Lawyers for Mr Dotcom and his entourage — Finn Batato, Mathias Ortmann and Bram van der Kolk — were asking for the disclosure of all relevant evidence collected in the case, citing the need for a fair hearing.
The Crown, acting on behalf of the US, has argued Mr Dotcom should only be allowed to access a summary, or “record of case,” in accordance with the Extradition Act.
The District Court allowed Mr Dotcom the documents, and that decision was upheld in the High Court after a judicial review hearing. However, that decision was reversed by the Court of Appeal.
This morning in Wellington the Supreme Court dismissed his appeal in a majority decision with Chief Justice Sian Elias dissenting.
Mr Dotcom and his co-defendants are charged in the US with copyright infringement, money laundering, racketeering, and wire fraud arising from the operations of the Megaupload group.
The US claims the storage sites have been used for massive sharing of files, in evasion of copyright.
Today the justices released their 120-page judgment.
The judgment explores laws, agreements and procedures of two documents, the “Treaty on Extradition between New Zealand and the United States,” which was signed in 1970, and the Extradition Act.
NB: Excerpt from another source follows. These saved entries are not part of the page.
(* ===== verification/ManagedRuntime.v ===== *)
(** * The runtime directory of the daemon

    [internal/server/runtime.go]: a daemon that serves with a managed certificate
    version publishes the version it pinned and the authority for health probes
    into its runtime directory.  Each file is written to an exclusive temporary
    name, synced and renamed.

    The calls of package [os] are those of [GoFS]; the random names are a parameter. *)

From stdpp Require Import base gmap strings list fin_maps.
From Stdlib Require Import ZArith Lia Ascii.
From S2P Require Import Prelude GoStrings GoErrors GoJson GoOS GoFS CertMaterial CertStore.
Set Default Goal Selector "!".

Definition runtimeNameAttempts : nat := 16.
Definition runtimeIDPattern (s : string) : bool := hex128Pattern s.

Record managedRuntime := mkRuntime {
  mr_version : string;
  mr_ca : string;
}.

(** [runtimeOperations]: [nextID] by the step it is used at. *)
Record runtimeOperations := mkRuntimeOperations {
  ro_nextID : nat → result goerror string;
}.

(** [errors.Join] of the result and the error of a deferred call. *)
Definition join_deferred {A} (r : result goerror A) (deferred : option goerror) : result goerror A :=
  match r, deferred with
  | Ok a, None => Ok a
  | Ok _, Some e => Err (ErrJoin [e])
  | Err e, None => Err (ErrJoin [e])
  | Err e, Some e' => Err (ErrJoin [e; e'])
  end.

Definition runtime_temp (name id : string) : string := "." +:+ name +:+ "." +:+ id +:+ ".tmp".

Section runtime.
Context {E : OSEnv} {I : Interference FS} {K : Crash} (operations : runtimeOperations).
Abbreviation FM := (M FS).

Definition runtime_nextID : FM (result goerror string) :=
  λ w, (Returned (ro_nextID operations (w_clock w)), tick w).

Definition openRuntimeDirectory (p : path) : FM (result goerror (handle * FileInfo)) :=
  let! observed := Lstat p in
  match observed with
  | Err _ => fails (ErrNew "runtime directory must be a non-symlink directory with mode 0755")
  | Ok observed =>
      if negb (dir_ok (Some mode_dir) observed)
      then fails (ErrNew "runtime directory must be a non-symlink directory with mode 0755")
      else
        try! directory := wrapping "open runtime directory: " (Open p) in
        let! pinned := File_Stat directory in
        if negb (again (λ _, true) observed pinned) then
          let! _ := File_Close directory in fails (ErrNew "runtime directory changed during open")
        else ret (Ok (directory, observed))
  end.

(** [os.File.Write] reports an error unless it wrote everything, so the loop of the
    source runs at most once. *)
Definition writeRuntimeBytes (file : handle) (data : string) : FM (result goerror unit) :=
  if String.eqb data "" then done else must (File_Write file data).

Definition removeRuntimeTemp (file : handle) (p : path) (want : option FileInfo) : FM (option goerror) :=
  let! _ := File_Close file in
  let! info := Lstat p in
  match info, want with
  | Err e, _ => ret (if errors_is e ErrNotExist then None else Some e)
  | Ok _, None => ret None
  | Ok info, Some want =>
      if negb (IsRegular info) || negb (SameFile want info) then ret None else Remove_path p
  end.

(** A destination may be absent or a regular file with mode 0644. *)
Definition safe_destination (destination : path) (unsafe inspect : string) : FM (result goerror unit) :=
  let! info := Lstat destination in
  match info with
  | Ok info => if negb (regular_ok mode_public info) then fails (ErrNew unsafe) else done
  | Err e => if negb (errors_is e ErrNotExist) then fails (ErrWrap inspect e "") else done
  end.

(** The part of [finishRuntimeFile] after [tempInfo] is set, up to the rename. *)
Definition fill_runtime_temp (file : handle) (observed : FileInfo) (temp destination : path) (data : string)
    (directory : handle) (directoryInfo : FileInfo) : FM (result goerror unit) :=
  let! pinned := File_Stat file in
  if negb (again (λ _, true) observed pinned) then fails (ErrNew "runtime temp changed during open")
  else
    try! _ := wrapping "write runtime temp: " (writeRuntimeBytes file data) in
    try! _ := wrapping "sync runtime temp: " (must (File_Sync file)) in
    try! _ := wrapping "chmod runtime temp: " (must (File_Chmod file mode_public)) in
    try! _ := wrapping "sync chmodded runtime temp: " (must (File_Sync file)) in
    try! _ := wrapping "close runtime temp: " (must (File_Close file)) in
    let! info := Lstat temp in
    if negb (again (regular_ok mode_public) observed info) then fails (ErrNew "runtime temp changed before rename")
    else
      try! _ := safe_destination destination "runtime destination changed before rename" "reinspect runtime destination: " in
      let! currentDirectory := File_Stat directory in
      if negb (again (λ _, true) directoryInfo currentDirectory)
      then fails (ErrNew "runtime directory changed before rename")
      else wrapping "rename runtime temp: " (must (Rename_path temp destination)).

(** The deferred call runs as long as [removeTemp] holds; no call of the body
    panics. *)
Definition finishRuntimeFile (file : handle) (temp destination : path) (data : string)
    (directory : handle) (directoryInfo : FileInfo) : FM (result goerror unit) :=
  let cleanup (tempInfo : option FileInfo) (e : goerror) : FM (result goerror unit) :=
    let! removed := removeRuntimeTemp file temp tempInfo in
    ret (join_deferred (Err e) removed) in
  let! mode := File_Chmod file mode_private in
  match mode with
  | Some e => cleanup None (ErrWrap "chmod exclusive runtime temp: " e "")
  | None =>
      let! observed := Lstat temp in
      match observed with
      | Err _ => cleanup None (ErrNew "runtime temp has unsafe type or mode")
      | Ok observed =>
          if negb (regular_ok mode_private observed) then cleanup None (ErrNew "runtime temp has unsafe type or mode")
          else
            let! filled := fill_runtime_temp file observed temp destination data directory directoryInfo in
            match filled with
            | Err e => cleanup (Some observed) e
            | Ok _ => wrapping "sync runtime directory: " (must (File_Sync directory))
            end
      end
  end.

Fixpoint runtime_attempts (attempts : nat) (dir : path) (name data : string) (directory : handle)
    (directoryInfo : FileInfo) : FM (result goerror unit) :=
  match attempts with
  | O => fails (ErrNew "runtime temporary name collisions exhausted")
  | S attempts' =>
      try! id := runtime_nextID in
      if negb (runtimeIDPattern id) then fails (ErrNew "invalid runtime temporary name")
      else
        let temp := dir ++ [runtime_temp name id] in
        let! file := CreateExclusive temp mode_private in
        match file with
        | Err e => if errors_is e ErrExist then runtime_attempts attempts' dir name data directory directoryInfo
                   else fails (ErrWrap "create exclusive runtime temp: " e "")
        | Ok file => finishRuntimeFile file temp (dir ++ [name]) data directory directoryInfo
        end
  end.

Definition replaceRuntimeFile (dir : path) (name data : string) (directory : handle) (directoryInfo : FileInfo) :
  FM (result goerror unit) :=
  try! _ := safe_destination (dir ++ [name]) "runtime destination has unsafe type or mode" "inspect runtime destination: " in
  runtime_attempts runtimeNameAttempts dir name data directory directoryInfo.

Definition runtime_artifacts (material : managedRuntime) : list (string * string) :=
  [("pinned-dev-cert-version", mr_version material +:+ String (byte_of 10) ""); ("health-ca.crt", mr_ca material)].

Fixpoint replace_artifacts (dir : path) (artifacts : list (string * string)) (directory : handle)
    (observed : FileInfo) : FM (result goerror unit) :=
  match artifacts with
  | [] => done
  | (name, data) :: artifacts' =>
      try! _ := wrapping ("publish managed runtime " +:+ name +:+ ": ")
                  (replaceRuntimeFile dir name data directory observed) in
      replace_artifacts dir artifacts' directory observed
  end.

Definition publishManagedRuntime (dir : path) (material : managedRuntime) : FM (result goerror unit) :=
  try! opened := openRuntimeDirectory dir in
  let! result := replace_artifacts dir (runtime_artifacts material) opened.1 opened.2 in
  let! closed := File_Close opened.1 in
  ret (join_deferred result closed).
End runtime.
The Extradition Act says a requesting country needs to provide “a summary of the evidence acquired to support the request for the surrender of the person and other relevant documents, including photographs and copies of documents.”
In reasons delivered by Justice John McGrath, he says: “It need not be a summary of all evidence that will be used at trial. It is for the requesting state to decide what material to place before the extradition court. Its request stands or falls on that material alone.”
Lawyers for Mr Dotcom argued the District Court, under section 22 of the Extradition Act, has the power to require a requesting state to provide or disclose information.
Justice McGrath disagreed, saying Parliament would have taken this into account. After the bill was introduced in the House, the Foreign Affairs, Defence and Trade committee changed wording to the law from requiring a "recital" of the evidence to support the request for the surrender of the person to "summary."
Justice McGrath says: “We are satisfied that a judge determining whether a requested person is eligible for surrender has no power under legislation to order disclosure of information by a requesting state.”
Before 10am this morning, the tweets began to roll in.
"Being defeated is often a temporary condition. Giving up is what makes it permanent," Mr Dotcom tweeted.